Any day you need to eat a wiener in Portland, Otto’s is the place to go. The Eichentopfs make their own. Just outside the front door of the family butcher shop, three kinds are marshaled on the grill grate: basic wieners (beef, pork, and spice in a sheepskin casing); smoked links (medium-ground pork in a hog casing); and chicken sausages (also in a hog casing). When one is ordered, the grill man gently lifts a single link to a hot part of the grill, turning it with his tongs as many as a few dozen times and constantly moving it to and from areas where the coals are high and white, until the skin is mottled brown and glistening all over. It is never poked, cut, forked, squished, or in any other way abused. When done, it is placed in a basic roll—regular, whole-wheat, or potato. The Eichentopfs don’t want interesting buns, because they believe that bread’s role is to convey sausage and condiments. In fact, it’s not uncommon for customers to order their dogs bunless and eat them with plastic utensils.
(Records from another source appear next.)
(** C5.  On a model constructed with [annealing=True], [fit] prints that
    annealing is not supported and returns: no epoch has run, the model is
    the one that was built, and the training records are still unset. *)
Theorem fit_annealing_aborts
        (a : VAE.Args) (self : StandardVAE) (x_train x_valid : list Row)
        (x_val_tr x_val_te : TopK.ndarray) :
  __init__ a = Ok self ->
  VAE.a_annealing a = true ->
  let (self', events) := fit self x_train x_valid x_val_tr x_val_te in
  events = [VAE.Printed "annealing is not supported. Please set to False"] /\
  VAE.epochs_run events = 0%Z /\
  VAE.model _ self' = VAE.model _ self /\
  VAE.train_loss _ self' = None /\
  VAE.val_loss _ self' = None /\
  VAE.val_ndcg _ self' = None.
Proof.
  intros Hinit Hann.
  assert (Hself : VAE.annealing _ self = true /\
                  VAE.train_loss _ self = None /\
                  VAE.val_loss _ self = None /\
                  VAE.val_ndcg _ self = None).
  { revert Hinit. unfold VAE.__init__.
    destruct (VAE.seed_accepted _); cbn [bind]; [|discriminate].
    destruct (floordiv _ _); cbn [bind]; [|discriminate].
    destruct (float_of_int _); cbn [bind]; [|discriminate].
    destruct (floordiv_float _ _); cbn [bind]; [|discriminate].
    destruct (_create_model _ _ _ _ _); cbn [bind]; [|discriminate].
    intros H. injection H as <-. cbn. auto. }
  destruct Hself as [H1 [H2 [H3 H4]]].
  unfold VAE.fit. rewrite H1. simpl. repeat split; assumption.
Qed.

End VAEFacts.

(** C10, as stated, fails in both halves.  [anneal_cap=1.0] is not 0, yet
    with [batch_size=0] the constructor raises at [n_users // batch_size],
    and with [10**400] users it raises [OverflowError] where the step count
    is converted to a float.  [anneal_cap=0] with [seed=-1] raises the
    [ValueError] of [np.random.seed], not a division by zero. *)
Lemma init_nonzero_cap_raises :
  (~ (binary64 (VAE.a_anneal_cap Sample.args_batch_0) == 0)%Q /\
   Sample.__init__ Sample.args_batch_0 = Raise ZeroDivisionError) /\
  (~ (binary64 (VAE.a_anneal_cap Sample.args_huge) == 0)%Q /\
   Sample.__init__ Sample.args_huge
   = Raise (OverflowError "int too large to convert to float")) /\
  ((binary64 (VAE.a_anneal_cap Sample.args_seed_neg) == 0)%Q /\
   Sample.__init__ Sample.args_seed_neg
   = Raise (ValueError "Seed must be between 0 and 2**32 - 1")).
Proof.
  split; [|split]; split;
    try (vm_compute; reflexivity); vm_compute; discriminate.
Qed.

Lemma init_zero_division_witness :
  Sample.__init__ Sample.args_cap_0 = Raise ZeroDivisionError /\
  returns (Sample.__init__ Sample.args_default).
Proof.
  destruct (init_zero_division Sample.KModel Sample._create_model
              Sample.args_cap_0) as [_ H].
  destruct (init_zero_division Sample.KModel Sample._create_model
              Sample.args_default) as [_ H'].
  split.
  - destruct H as [_ H]; [reflexivity|].
    destruct H as [_ H]; [discriminate|].
    destruct H as [H _];
      [vm_compute; reflexivity|vm_compute; reflexivity|].
    apply H. vm_compute. reflexivity.
  - destruct H' as [_ H']; [reflexivity|].
    destruct H' as [_ H']; [discriminate|].
    destruct H' as [_ H'];
      [vm_compute; reflexivity|vm_compute; reflexivity|].
    destruct H' as [H' _]; [vm_compute; discriminate|].
    destruct (H' tt eq_refl) as [self [Hs _]].
    exists self. exact Hs.
Defined.

Lemma fit_annealing_aborts_witness :
  exists self self',
    Sample.__init__ Sample.args_annealing = Ok self /\
    Sample.fit self Sample.clicks_5 Sample.clicks_5
               TopK.clicks_2x3 TopK.clicks_2x3
    = (self', [VAE.Printed "annealing is not supported. Please set to False"])
    /\ VAE.model _ self' = VAE.model _ self.
Proof.
  remember (Sample.__init__ Sample.args_annealing) as r eqn:E.
  vm_compute in E.
  match type of E with _ = Ok ?s => set (self := s) in * end.
  subst r.
  pose proof (fit_annealing_aborts
                Sample.KModel Sample._create_model Sample.Row
                Sample.fit_generator Sample.args_annealing self
                Sample.clicks_5 Sample.clicks_5 TopK.clicks_2x3
                TopK.clicks_2x3 eq_refl eq_refl) as H.
  unfold Sample.fit.
  destruct (VAE.fit Sample.KModel Sample.Row Sample.fit_generator self
                    Sample.clicks_5 Sample.clicks_5 TopK.clicks_2x3
                    TopK.clicks_2x3) as [self' events] eqn:Efit.
  destruct H as [He [_ [Hm _]]].
  exists self, self'. subst events. repeat split; auto.
Defined.

(* ----------------------------------------------------------------- *)
(** ** Checkpointing in [Metrics.on_epoch_end] *)

Section CallbackFacts.

Variable KModel : Type.
Variable predict : KModel -> TopK.ndarray -> TopK.ndarray.
Variable map_back_sparse : TopK.ndarray -> Ranking.DataFrame.

Local Abbreviation Metrics := Callback.Metrics.
Local Abbreviation Saved := (Callback.Saved KModel).
Local Abbreviation record_ndcg := (Callback.record_ndcg KModel).
Local Abbreviation on_epoch_end :=
  (Callback.on_epoch_end KModel predict map_back_sparse).
Local Abbreviation epochs := (Callback.epochs KModel).

Local Open Scope R_scope.

(** [on_epoch_end] ends with [record_ndcg] on the NDCG of the epoch. *)
Lemma on_epoch_end_records model (self : Metrics) (saved : Saved) r :
  on_epoch_end model self saved = Ok r ->
  exists NDCG, r = record_ndcg NDCG model self saved.
Proof.
  unfold Callback.on_epoch_end.
  destruct (recommend_k_items _ _ _ _); simpl; [|discriminate].
  destruct (ndcg_at_k _ _ _ _ _) as [NDCG|]; simpl; [|discriminate].
  intros H. injection H as <-. now exists NDCG.
Qed.

Lemma record_ndcg_step NDCG model (self : Metrics) (saved : Saved) :
  let (self', saved') := record_ndcg NDCG model self saved in
  (Callback.persists NDCG self ->
   exists path, Callback.save_path self = Some path /\
                saved' = saved ++ [(path, model)]) /\
  (~ Callback.persists NDCG self -> saved' = saved) /\
  Callback.best_ndcg self' = Rmax (Callback.best_ndcg self) NDCG /\
  Callback.best_ndcg self <= Callback.best_ndcg self' /\
  Callback._data self' = Callback._data self ++ [NDCG] /\
  Callback.save_path self' = Callback.save_path self.
Proof.
  unfold Callback.record_ndcg, Callback.persists.
  destruct (Rgt_dec NDCG (Callback.best_ndcg self)) as [Hgt|Hle]; simpl.
  - repeat split.
    + intros [_ Hp]. destruct (Callback.save_path self) as [path|];
        [|congruence]. exists path. auto.
    + intros Hn. destruct (Callback.save_path self) as [path|]; auto.
      exfalso. apply Hn. split; [assumption|discriminate].
    + rewrite Rmax_right; lra.
    + lra.
  - repeat split.
    + intros [Hgt _]. contradiction.
    + rewrite Rmax_left; lra.
    + lra.
Qed.

Lemma epochs_best obs (self : Metrics) (saved : Saved) :
  let (self', saved') := epochs obs self saved in
  Callback.best_ndcg self'
  = fold_left Rmax (map fst obs) (Callback.best_ndcg self) /\
  Callback._data self' = Callback._data self ++ map fst obs.
Proof.
  revert self saved. induction obs as [|[NDCG model] obs IH];
    intros self saved; simpl.
  - now rewrite app_nil_r.
  - pose proof (record_ndcg_step NDCG model self saved) as Hstep.
    destruct (record_ndcg NDCG model self saved) as [self1 saved1].
    destruct Hstep as [_ [_ [Hbest [_ [Hdata _]]]]].
    specialize (IH self1 saved1).
    destruct (epochs obs self1 saved1) as [self' saved'].
    destruct IH as [IH1 IH2].
    rewrite IH1, IH2, Hbest, Hdata, <- app_assoc. auto.
Qed.

Lemma fold_left_Rmax_ge l a : a <= fold_left Rmax l a.
Proof.
  revert a. induction l as [|b l IH]; intros a; simpl; [lra|].
  eapply Rle_trans; [apply (Rmax_l a b)|apply IH].
Qed.

(** [record_ndcg] keeps what the validation reads. *)
Lemma record_ndcg_keeps NDCG model (self : Metrics) (saved : Saved) :
  Callback.val_tr (fst (record_ndcg NDCG model self saved))
  = Callback.val_tr self /\
  Callback.val_te (fst (record_ndcg NDCG model self saved))
  = Callback.val_te self /\
  Callback.k (fst (record_ndcg NDCG model self saved)) = Callback.k self.
Proof.
  unfold Callback.record_ndcg.
  destruct (Rgt_dec NDCG (Callback.best_ndcg self)); simpl; auto.
Qed.

Local Abbreviation run := (Callback.run KModel predict map_back_sparse).

(** The NDCG of the validation set under [model]: the recommendations for
    [val_tr], mapped to a table and compared with the table of [val_te]. *)
Local Abbreviation validates val_tr val_te k model NDCG :=
  (exists top_k,
     recommend_k_items (predict model) val_tr k true = Ok top_k /\
     ndcg_at_k (map_back_sparse val_te) (map_back_sparse top_k)
               top_k_method k DEFAULT_THRESHOLD = Ok NDCG).

(** A run over models that can all be validated is the fold of
    [record_ndcg] over their NDCG values. *)
Lemma run_epochs models ndcgs (self : Metrics) (saved : Saved) :
  Forall2 (fun model NDCG =>
             validates (Callback.val_tr self) (Callback.val_te self)
                       (Callback.k self) model NDCG)
          models ndcgs ->
  run models self saved = Ok (epochs (combine ndcgs models) self saved).
Proof.
  intros HF. revert ndcgs self saved HF.
  induction models as [|model models IH]; intros ndcgs self saved HF;
    inversion HF as [|? NDCG ? ndcgs' [top_k [Hrec Hndcg]] HF']; subst;
    [reflexivity|].
  cbn [Callback.run combine Callback.epochs].
  unfold Callback.on_epoch_end. rewrite Hrec. cbn [bind].
  rewrite Hndcg. cbn [bind].
  destruct (record_ndcg_keeps NDCG model self saved) as [E1 [E2 E3]].
  destruct (record_ndcg NDCG model self saved) as [self1 saved1] eqn:E.
  cbn [fst snd] in *. apply IH. now rewrite E1, E2, E3.
Qed.

(** C8.  [best_ndcg] starts at 0.  At the end of an epoch the callback
    computes the NDCG of the validation set (the recommendations for
    [val_tr] against [val_te]); the model is saved exactly when that NDCG is
    strictly above [best_ndcg] and a save path is configured, and nothing is
    written otherwise; [best_ndcg] becomes the larger of its old value and
    the NDCG, so it never decreases, and the NDCG is appended to the list.
    When the validation raises, so does [on_epoch_end].  After any run of
    epochs [best_ndcg] is the maximum of 0 and the NDCG values of the
    epochs, which are those listed by [get_data]. *)
Theorem on_epoch_end_checkpoints :
  (forall val_tr val_te k save_path,
     Callback.best_ndcg (Callback.__init__ val_tr val_te k save_path) = 0) /\
  (forall model (self : Metrics) (saved : Saved) NDCG,
     validates (Callback.val_tr self) (Callback.val_te self)
               (Callback.k self) model NDCG ->
     exists self' saved',
       on_epoch_end model self saved = Ok (self', saved') /\
       (Callback.persists NDCG self ->
        exists path, Callback.save_path self = Some path /\
                     saved' = saved ++ [(path, model)]) /\
       (~ Callback.persists NDCG self -> saved' = saved) /\
       Callback.best_ndcg self' = Rmax (Callback.best_ndcg self) NDCG /\
       Callback.best_ndcg self <= Callback.best_ndcg self' /\
       Callback.get_data self' = Callback.get_data self ++ [NDCG]) /\
  (forall model (self : Metrics) (saved : Saved) e,
     recommend_k_items (predict model) (Callback.val_tr self)
                       (Callback.k self) true = Raise e \/
     (exists top_k,
        recommend_k_items (predict model) (Callback.val_tr self)
                          (Callback.k self) true = Ok top_k /\
        ndcg_at_k (map_back_sparse (Callback.val_te self))
                  (map_back_sparse top_k) top_k_method (Callback.k self)
                  DEFAULT_THRESHOLD = Raise e) ->
     on_epoch_end model self saved = Raise e) /\
  (forall val_tr val_te k save_path models ndcgs,
     let start :=
       Callback.on_train_begin (Callback.__init__ val_tr val_te k save_path) in
     Forall2 (fun model NDCG => validates val_tr val_te k model NDCG)
             models ndcgs ->
     exists self' saved',
       run models start [] = Ok (self', saved') /\
       (self', saved') = epochs (combine ndcgs models) start [] /\
       Callback.best_ndcg self' = fold_left Rmax ndcgs 0 /\
       Callback.get_data self' = ndcgs /\
       0 <= Callback.best_ndcg self' /\
       forall NDCG, In NDCG ndcgs -> NDCG <= Callback.best_ndcg self').
Proof.
  split; [reflexivity|]. split; [|split].
  - intros model self saved NDCG [top_k [Hrec Hndcg]].
    unfold Callback.on_epoch_end. rewrite Hrec. cbn [bind].
    rewrite Hndcg. cbn [bind].
    pose proof (record_ndcg_step NDCG model self saved) as H.
    destruct (record_ndcg NDCG model self saved) as [self' saved'].
    exists self', saved'. unfold Callback.get_data. tauto.
  - intros model self saved e [Hrec|[top_k [Hrec Hndcg]]];
      unfold Callback.on_epoch_end; rewrite Hrec; cbn [bind];
      [|rewrite Hndcg]; reflexivity.
  - intros val_tr val_te k save_path models ndcgs start HF.
    assert (Hlen : length models = length ndcgs)
      by (eapply Forall2_length; eauto).
    rewrite (run_epochs models ndcgs start [] HF).
    pose proof (epochs_best (combine ndcgs models) start []) as H.
    destruct (epochs (combine ndcgs models) start []) as [self' saved'].
    exists self', saved'. split; [reflexivity|]. split; [reflexivity|].
    assert (Hfst : map fst (combine ndcgs models) = ndcgs).
    { clear - Hlen. revert models Hlen.
      induction ndcgs as [|v ndcgs IH]; intros [|m models] Hlen;
        simpl in *; try discriminate; auto.
      f_equal. apply IH. lia. }
    rewrite Hfst in H. destruct H as [H1 H2]. simpl in H1, H2.
    unfold Callback.get_data. rewrite H1, H2.
    repeat split; auto.
    + apply fold_left_Rmax_ge.
    + intros NDCG. generalize 0. clear.
      induction ndcgs as [|b l IH]; intros a Hin; simpl in *;
        [contradiction|].
      destruct Hin as [->|Hin]; [|now apply IH].
      eapply Rle_trans; [apply (Rmax_r a NDCG)|apply fold_left_Rmax_ge].
Qed.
We do not recommend a knife and fork, however, because they deprive you of the initial exhilaration of snapping your teeth through the crisped veil of casing, liberating hot sausage juice. Chewing Otto’s wienies is half the fun. The smoked link is firmly packed, with a muscular mouthfeel as different from an ordinary hot dog as mortadella is from bologna. The chicken sausage is even more dense, a juicy tube steak radiant with basil and garlic. The grill-cooked crackle aside, a natural casing is vital, Jerry contends, because it seals in moisture and keeps the sausage from drying out.

“I eat one every day,” he told us. “For quality testing: Is it browned enough? Is it hot enough? Is it juicy?” In our opinion, his sausages are so extraordinary that they test the limits of wienerhood and probably ought to be classified as something else. We should also mention that while the buns are bland and the condiments ordinary, Gretchen prepares wickedly good side dishes, including hot German potato salad made with large nuggets of Otto’s smoked bacon. And the choice of beers is awesome. There are five on tap at $3.50 a pint—Pilsner Urquell is always available, as is Otto’s IPA, made by local microbrewery Raccoon Lodge—and, in refrigerator cases, some 160 different brands from around the world. As for dining accommodations, in addition to picnic tables lined up along the sidewalk, bare four-tops are arrayed indoors (where bulk meats are sold and deli sandwiches assembled using house-made cold cuts).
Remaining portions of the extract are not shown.